Michael Boyd’s Histories (2008)
This theatrical marathon was billed as “a once in a lifetime opportunity”, and so it proved. Charting 100 years of English history, the cycle comprised eight plays – Richard II, Henry IV (Parts I & II), Henry V, Henry VI (Parts I, II & III) and Richard III – a full 24 hours of Shakespeare, all performed by a single company (including David Warner as Falstaff) and directed by current artistic director Michael Boyd. We’re cheating a bit, as it doesn’t constitute a single production, but it undoubtedly ranks as one of the greatest classical staging achievements in recent memory.


Gregory Doran’s Hamlet (2008)
The stage door of the Courtyard Theatre in Stratford-upon-Avon witnessed nightly mobs as David ‘Time Lord’ Tennant returned to the company with which he cut his acting teeth to tackle the greatest role of all.
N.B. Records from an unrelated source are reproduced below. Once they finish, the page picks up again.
(** [self.name]: an attribute that was never set raises. *)
Definition getattr (self : gmap string attr) (name : string) : result attr :=
  match self !! name with
  | Some a => Ok a
  | None => Raise (AttributeError name)
  end.
Definition as_int (a : attr) : result Z :=
  match a with AInt z => Ok z | _ => Raise TypeError end.
Definition as_buffer (a : attr) : result (list Z) :=
  match a with ABuffer b => Ok b | _ => Raise TypeError end.
Definition as_embedding (a : attr) : result Embedding :=
  match a with AEmbedding m => Ok m | _ => Raise TypeError end.
Definition as_numerical_embedder (a : attr) : result NumericalEmbedder.t :=
  match a with ANumericalEmbedder m => Ok m | _ => Raise TypeError end.
Definition as_parameter (a : attr) : result vec :=
  match a with AParameter p => Ok p | _ => Raise TypeError end.
Definition as_transformer (a : attr) : result Transformer.t :=
  match a with ATransformer m => Ok m | _ => Raise TypeError end.
Definition as_sequential (a : attr) : result (LayerNorm * Linear) :=
  match a with ASequential ln lin => Ok (ln, lin) | _ => Raise TypeError end.

(** The offset table of [__init__]:
    [F.pad(torch.tensor(list(categories)), (1, 0), value = num_special_tokens)]
    followed by [.cumsum(dim = -1)[:-1]]. *)
Definition categories_offset (categories : list Z) (num_special_tokens : Z)
  : result (list Z) :=
  t ← torch_tensor categories;
  let categories_offset := F_pad_left t num_special_tokens in
  Ok (drop_last (cumsum categories_offset)).

Definition init (c : config) (w : weights) : result (gmap string attr) :=
  _ ← py_assert (forallb (fun n => 0 <? n) (categories c))
                "number of each category must be positive";
  _ ← py_assert (0 <? py_len (categories c) + num_continuous c)
                "input shape must not be null";
  let self : gmap string attr := ∅ in
  let self := <["num_categories" := AInt (py_len (categories c))]> self in
  let self := <["num_unique_categories" := AInt (py_sum (categories c))]> self in
  let self := <["num_special_tokens" := AInt (num_special_tokens c)]> self in
  let total_tokens := py_sum (categories c) + num_special_tokens c in
  self ←
    (if 0 <? py_sum (categories c) then
       offset ← categories_offset (categories c) (num_special_tokens c);
       let self := <["categories_offset" := ABuffer offset]> self in
       e ← Embedding_init total_tokens (dim c) (w_categorical_embeds w);
       Ok (<["categorical_embeds" := AEmbedding e]> self)
     else Ok self);
  let self := <["num_continuous" := AInt (num_continuous c)]> self in
  let self :=
    if 0 <? num_continuous c then
      <["numerical_embedder" :=
          ANumericalEmbedder
            (NumericalEmbedder.init (dim c) (num_continuous c)
                                    (w_numerical_embedder w))]> self
    else self in
  let self :=
    <["cls_token" := AParameter (map (w_cls_token w) (seq 0 (Z.to_nat (dim c))))]> self in
  let self :=
    <["transformer" :=
        ATransformer
          (Transformer.init (dim c) (depth c) (heads c) (dim_head c)
                            (attn_dropout c) (ff_dropout c)
                            (checkpoint_grads c) (use_flash_attn c)
                            (w_transformer w))]> self in
  let self :=
    <["to_logits" :=
        ASequential {| normalized_shape := dim c; ln_weights := (w_to_logits w).1 |}
                    {| in_features := dim c; out_features := dim_out c;
                       has_bias := true; lin_weights := (w_to_logits w).2 |}]> self in
  Ok self.

(** [x_categ + self.categories_offset]: the global ids *)
Definition offset_codes (self : gmap string attr) (x_categ : tensor2 Z)
  : result (tensor2 Z) :=
  offset ← getattr self "categories_offset" ≫= as_buffer;
  add_offset x_categ offset.

(** [self.categorical_embeds(x_categ)] *)
Definition lookup_codes (self : gmap string attr) (x_categ : tensor2 Z)
  : result batch :=
  categorical_embeds ← getattr self "categorical_embeds" ≫= as_embedding;
  Embedding_forward categorical_embeds x_categ.

(** The embedding steps shared by [forward] and [get_embeddings]: the
    list [xs] of embedded field groups. *)
Definition embed_categ (self : gmap string attr) (x_categ : tensor2 Z)
  : result (list batch) :=
  num_unique_categories ← getattr self "num_unique_categories" ≫= as_int;
  if 0 <? num_unique_categories then
    x_categ ← offset_codes self x_categ;
    x_categ ← lookup_codes self x_categ;
    Ok [x_categ]
  else Ok [].

Definition embed_numer (self : gmap string attr) (x_numer : tensor2 scalar)
  : result (list batch) :=
  num_continuous ← getattr self "num_continuous" ≫= as_int;
  if 0 <? num_continuous then
    numerical_embedder ← getattr self "numerical_embedder" ≫= as_numerical_embedder;
    x_numer ← NumericalEmbedder.forward numerical_embedder x_numer;
    Ok [x_numer]
  else Ok [].

(** [torch.cat((cls_tokens, x), dim = 1)] with the CLS token repeated over
    the batch. *)
Definition prepend_cls (self : gmap string attr) (x : batch) : result batch :=
  cls_token ← getattr self "cls_token" ≫= as_parameter;
  Ok (map (fun t => cls_token :: t) x).

Inductive out : Type :=
| Logits (logits : list vec)
| LogitsAttns (logits : list vec) (attns : list tokens).

(** [x[:, 0]] *)
Definition first_token (x : batch) : result (list vec) :=
  mapM (fun t => match t with v :: _ => Ok v | [] => Raise IndexError end) x.

Definition forward (self : gmap string attr) (x_categ : tensor2 Z)
           (x_numer : tensor2 scalar) (return_attn : bool) : result out :=
  num_categories ← getattr self "num_categories" ≫= as_int;
  _ ← py_assert (Z.of_nat (shape1 x_categ) =? num_categories)
                ("you must pass in " +:+ pretty num_categories
                   +:+ " values for your categories input");
  xs1 ← embed_categ self x_categ;
  xs2 ← embed_numer self x_numer;
  x ← torch_cat_dim1 (xs1 ++ xs2);
  x ← prepend_cls self x;
  transformer ← getattr self "transformer" ≫= as_transformer;
  r ← Transformer.forward transformer x return_attn;
  let to_logits (ln_lin : LayerNorm * Linear) (x : list vec) : list vec :=
    map (fun v => linear (lin_weights ln_lin.2)
                    (map F_relu (layer_norm (ln_weights ln_lin.1) v))) x in
  match r with
  | Transformer.Hidden x =>
      x ← first_token x;
      m ← getattr self "to_logits" ≫= as_sequential;
      Ok (Logits (to_logits m x))
  | Transformer.HiddenAttns x attns =>
      x ← first_token x;
      m ← getattr self "to_logits" ≫= as_sequential;
      Ok (LogitsAttns (to_logits m x) attns)
  end.
(** * Audio visualizer: render pipeline and capture controller

    A shallow embedding of [src/js/visualizer.js] (class [AudioVisualizer])
    and of the recording logic of [src/js/app.js], with the properties the
    specification states about them.

    Conventions of the embedding.
    - JavaScript numbers are exact rationals extended with the three special
      values of IEEE arithmetic ([JS.num]); rounding is not represented,
      and the sign of zero only where the program divides by the zero that
      [parseInt] reads behind a minus sign.
    - Canvas drawing is a trace of context calls ([Canvas.call]) produced in
      a writer monad that can also throw ([Canvas.Draw]); the geometry a
      trace paints is obtained by [Canvas.rects], which follows the
      transformation rules of the 2D context.
    - Host objects (audio element, media recorder, timers) appear as
      explicit inputs of the handlers that consult them.

    Beyond the specification's statements, the development covers the
    fitting of the background, the drawing state a frame leaves behind, the
    pacing of the repaint loop, the download links of a recording session,
    the recording clock and the dragging of overlays; these properties are
    numbered X1 to X20. *)

From Stdlib Require Import ZArith QArith Qround Qabs List String Ascii Bool Lia Lqa Qfield.
Import ListNotations.

Set Implicit Arguments.

(* ------------------------------------------------------------------ *)
(** ** JavaScript values used by the program *)

Module JS.

Local Open Scope Q_scope.

(** A JavaScript number. *)
Inductive num : Type :=
| Fin (q : Q)
| PInf
| NInf
| NaN.

Definition of_Z (z : Z) : num := Fin (inject_Z z).

Definition is_finite (a : num) : bool :=
  match a with Fin _ => true | _ => false end.

Definition sgn (a : num) : Z :=
  match a with
  | Fin q => Z.sgn (Qnum q)
  | PInf => 1
  | NInf => -1
  | NaN => 0
  end.

Definition inf_of_sign (s : Z) : num :=
  match s with
  | Zpos _ => PInf
  | Zneg _ => NInf
  | Z0 => NaN
  end.

Definition neg (a : num) : num :=
  match a with
  | Fin q => Fin (- q)
  | PInf => NInf
  | NInf => PInf
  | NaN => NaN
  end.

Definition add (a b : num) : num :=
  match a, b with
  | NaN, _ | _, NaN => NaN
  | Fin x, Fin y => Fin (x + y)
  | PInf, NInf | NInf, PInf => NaN
  | PInf, _ | _, PInf => PInf
  | NInf, _ | _, NInf => NInf
  end.

Definition sub (a b : num) : num := add a (neg b).

Definition mul (a b : num) : num :=
  match a, b with
  | NaN, _ | _, NaN => NaN
  | Fin x, Fin y => Fin (x * y)
  | _, _ => inf_of_sign (sgn a * sgn b)
  end.

(** Division; a zero divisor counts as positive zero. *)
Definition div (a b : num) : num :=
  match a, b with
  | NaN, _ | _, NaN => NaN
  | Fin x, Fin y => if Qeq_bool y 0 then inf_of_sign (sgn a) else Fin (x / y)
  | Fin _, _ => Fin 0
  | _, Fin y => inf_of_sign (sgn a * (if Qeq_bool y 0 then 1 else sgn b))
  | _, _ => NaN
  end.

(** [a < b]; any comparison with [NaN] is false. *)
Definition ltb (a b : num) : bool :=
  match a, b with
  | NaN, _ | _, NaN => false
  | Fin x, Fin y => negb (Qle_bool y x)
  | NInf, NInf => false
  | NInf, _ => true
  | _, NInf => false
  | PInf, _ => false
  | _, PInf => true
  end.

Definition Qtrunc (x : Q) : Z :=
  if Qle_bool 0 x then Qfloor x else Qceiling x.

(** The remainder operator [%]: the result has the sign of the dividend. *)
Definition Qrem (x m : Q) : Q := x - m * inject_Z (Qtrunc (x / m)).

Definition rem (a b : num) : num :=
  match a, b with
  | Fin x, Fin y => if Qeq_bool y 0 then NaN else Fin (Qrem x y)
  | Fin x, (PInf | NInf) => Fin x
  | _, _ => NaN
  end.

(** [Math.floor] and [Math.min]. *)
Definition floor (a : num) : num :=
  match a with Fin q => of_Z (Qfloor q) | _ => a end.

Definition min (a b : num) : num :=
  match a, b with
  | NaN, _ | _, NaN => NaN
  | _, _ => if ltb b a then b else a
  end.

(** The integer a finite whole number denotes, for use as a loop bound or an
    array index. *)
Definition to_index (a : num) : option Z :=
  match a with
  | Fin q => if Qeq_bool q (inject_Z (Qfloor q)) then Some (Qfloor q) else None
  | _ => None
  end.

Definition finite (a : num) : Prop := exists q, a = Fin q.

(** The value held by the [frameRate] setting: the number [30] of the
    constructor, or the string read from the frame-rate [<select>]. *)
Inductive value : Type :=
| VNum (n : Z)
| VStr (s : string).

(** Truthiness, as tested by [if (newSettings.frameRate)]. *)
Definition truthy (v : value) : bool :=
  match v with
  | VNum n => negb (n =? 0)%Z
  | VStr s => negb (String.eqb s EmptyString)
  end.

Definition code (c : ascii) : Z := Z.of_nat (nat_of_ascii c).

(** Tab, line feed, vertical tab, form feed, carriage return, space. *)
Definition is_whitespace (c : ascii) : bool :=
  let n := code c in
  ((9 <=? n) && (n <=? 13) || (n =? 32))%Z.

Fixpoint skip_whitespace (s : string) : string :=
  match s with
  | String c r => if is_whitespace c then skip_whitespace r else s
  | EmptyString => s
  end.

Definition digit_value (radix : Z) (c : ascii) : option Z :=
  let n := code c in
  let d :=
    if ((48 <=? n) && (n <=? 57))%Z then Some (n - 48)%Z
    else if ((97 <=? n) && (n <=? 122))%Z then Some (n - 87)%Z
    else if ((65 <=? n) && (n <=? 90))%Z then Some (n - 55)%Z
    else None in
  match d with
  | Some k => if (k <? radix)%Z then Some k else None
  | None => None
  end.

(** Reads the longest prefix of digits; [acc] is [None] until a digit has
    been read. *)
Fixpoint read_digits (radix : Z) (s : string) (acc : option Z) : option Z :=
  match s with
  | String c r =>
      match digit_value radix c with
      | Some d =>
          read_digits radix r
            (Some (radix * match acc with Some a => a | None => 0 end + d)%Z)
      | None => acc
      end
  | EmptyString => acc
  end.

Definition strip_sign (s : string) : Z * string :=
  match s with
  | String "-"%char r => ((-1)%Z, r)
  | String "+"%char r => (1%Z, r)
  | _ => (1%Z, s)
  end.

Definition strip_hex_prefix (s : string) : Z * string :=
  match s with
  | String "0"%char (String "x"%char r) => (16%Z, r)
  | String "0"%char (String "X"%char r) => (16%Z, r)
  | _ => (10%Z, s)
  end.

(** [parseInt(s)] without a radix argument, on an ASCII string. *)
Definition parseInt_string (s : string) : num :=
  let (sign, s1) := strip_sign (skip_whitespace s) in
  let (radix, s2) := strip_hex_prefix s1 in
  match read_digits radix s2 None with
  | Some m => of_Z (sign * m)
  | None => NaN
  end.

(** Whether [parseInt] yields the negative zero: a minus sign before digits
    that read 0, as in ["-0"] and ["-0.5"]. *)
Definition parseInt_negative_zero_string (s : string) : bool :=
  let (sign, s1) := strip_sign (skip_whitespace s) in
  let (radix, s2) := strip_hex_prefix s1 in
  match read_digits radix s2 None with
  | Some 0%Z => (sign =? -1)%Z
  | _ => false
  end.

(** The first decimal digit of a positive integer; [fuel] bounds the number
    of its digits. *)
Fixpoint leading_digit (fuel : nat) (n : Z) : Z :=
  match fuel with
  | O => n
  | S k => if (n <? 10)%Z then n else leading_digit k (n / 10)
  end.

(** [parseInt] of a number converts it to a string first.  For an integer
    below 10^21 in magnitude that string is its decimal numeral, which is
    read back unchanged; from 10^21 on it is the exponent notation
    [d.ddde+k], of which [parseInt] reads the sign and the leading digit. *)
Definition parseInt (v : value) : num :=
  match v with
  | VNum n =>
      if (Z.abs n <? 1000000000000000000000)%Z then of_Z n
      else of_Z (Z.sgn n
                 * leading_digit (Z.to_nat (Z.log2 (Z.abs n))) (Z.abs n))
  | VStr s => parseInt_string s
  end.
(** Boolean hypotheses to propositions. *)
Ltac bool_hyps :=
  repeat match goal with
  | H : _ && _ = true |- _ => apply andb_true_iff in H as [? ?]
  | H : _ && _ = false |- _ => apply andb_false_iff in H
  | H : _ || _ = false |- _ => apply orb_false_iff in H as [? ?]
  | H : _ || _ = true |- _ => apply orb_true_iff in H
  | H : negb _ = true |- _ => apply negb_true_iff in H
  | H : negb _ = false |- _ => apply negb_false_iff in H
  | H : (_ =c _) = true |- _ => apply Ascii.eqb_eq in H
  | H : (_ =c _) = false |- _ => apply Ascii.eqb_neq in H
  | H : (_ =s _) = true |- _ => apply String.eqb_eq in H
  | H : (_ =s _) = false |- _ => apply String.eqb_neq in H
  | H : (_ =? _)%nat = true |- _ => apply Nat.eqb_eq in H
  | H : (_ <=? _)%nat = true |- _ => apply Nat.leb_le in H
  | H : (_ <=? _)%nat = false |- _ => apply Nat.leb_gt in H
  | H : (_ <? _)%nat = true |- _ => apply Nat.ltb_lt in H
  | H : (_ <? _)%nat = false |- _ => apply Nat.ltb_ge in H
  | H : (_ =? _)%Z = true |- _ => apply Z.eqb_eq in H
  | H : (_ =? _)%Z = false |- _ => apply Z.eqb_neq in H
  | H : (_ <=? _)%Z = true |- _ => apply Z.leb_le in H
  | H : (_ <=? _)%Z = false |- _ => apply Z.leb_gt in H
  | H : (_ <? _)%Z = true |- _ => apply Z.ltb_lt in H
  | H : (_ <? _)%Z = false |- _ => apply Z.ltb_ge in H
  end.

(** ** Go strings

    A Go [string] is a byte sequence: the model is Stdlib's [string], whose
    characters are bytes.  The functions below are the parts of the [strings]
    package the modelled code calls. *)
Module GoStr.

(** [s[n:]] and [s[:n]]. *)
Fixpoint drop (n : nat) (s : string) : string :=
  match n, s with
  | 0, _ => s
  | S n', String _ s' => drop n' s'
  | S _, EmptyString => EmptyString
  end.

Fixpoint take (n : nat) (s : string) : string :=
  match n, s with
  | S n', String c s' => String c (take n' s')
  | _, _ => EmptyString
  end.

(** [len(s) > 0 && s[0] == c]: the lookahead test [i+1 < len(s) && s[i+1] == c]
    of the byte loops, on the remaining suffix. *)
Definition head_is (c : ascii) (s : string) : bool :=
  match s with
  | String d _ => d =c c
  | EmptyString => false
  end.

(** [strings.HasPrefix(s, p)]. *)
Definition HasPrefix (s p : string) : bool := String.prefix p s.

(** [strings.TrimPrefix(s, p)]. *)
Definition TrimPrefix (s p : string) : string :=
  if HasPrefix s p then drop (String.length p) s else s.

(** [strings.IndexByte(s, c)]; [None] is Go's [-1]. *)
Fixpoint IndexByte (s : string) (c : ascii) : option nat :=
  match s with
  | EmptyString => None
  | String d s' => if d =c c then Some 0 else option_map S (IndexByte s' c)
  end.

(** [strings.Contains(s, sub)]. *)
Fixpoint Contains (s sub : string) : bool :=
  HasPrefix s sub ||
  match s with
  | EmptyString => false
  | String _ s' => Contains s' sub
  end.

(** [c >= lo && c <= hi] on bytes. *)
Definition in_range (lo hi c : ascii) : bool :=
  (N_of_ascii lo <=? N_of_ascii c)%N && (N_of_ascii c <=? N_of_ascii hi)%N.

Definition is_lower (c : ascii) : bool := in_range "a" "z" c.
Definition is_upper (c : ascii) : bool := in_range "A" "Z" c.
Definition is_digit (c : ascii) : bool := in_range "0" "9" c.

(** The UTF-8 encodings of [unicode.IsSpace] beyond ASCII: U+0085, U+00A0,
    U+1680, U+2000-U+200A, U+2028, U+2029, U+202F, U+205F, U+3000. *)
Definition is_ascii_space (c : ascii) : bool :=
  in_range "009" "013" c || (c =c " ")%char.

Definition is_space2 (a b : ascii) : bool :=
  (a =c "194")%char && ((b =c "133")%char || (b =c "160")%char).

Definition is_space3 (a b c : ascii) : bool :=
  ((a =c "225")%char && (b =c "154")%char && (c =c "128")%char)
  || ((a =c "226")%char && (b =c "128")%char
      && (in_range "128" "138" c || (c =c "168")%char || (c =c "169")%char
          || (c =c "175")%char))
  || ((a =c "226")%char && (b =c "129")%char && (c =c "159")%char)
  || ((a =c "227")%char && (b =c "128")%char && (c =c "128")%char).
With Patrick Stewart as Claudius, Penny Downie as Gertrude and Mariah Gale as Ophelia there was a plethora of talent on show to help make this the definitive Hamlet of our age. It also proved the strength of the RSC ensemble when Tennant was stricken with a back injury during the London run and was seamlessly replaced at the last minute by understudy Edward Bennett (who, when collecting Tennant’s Whatsonstage.com Award, joked his more famous colleague “won’t be seeing any of it” – quite right too).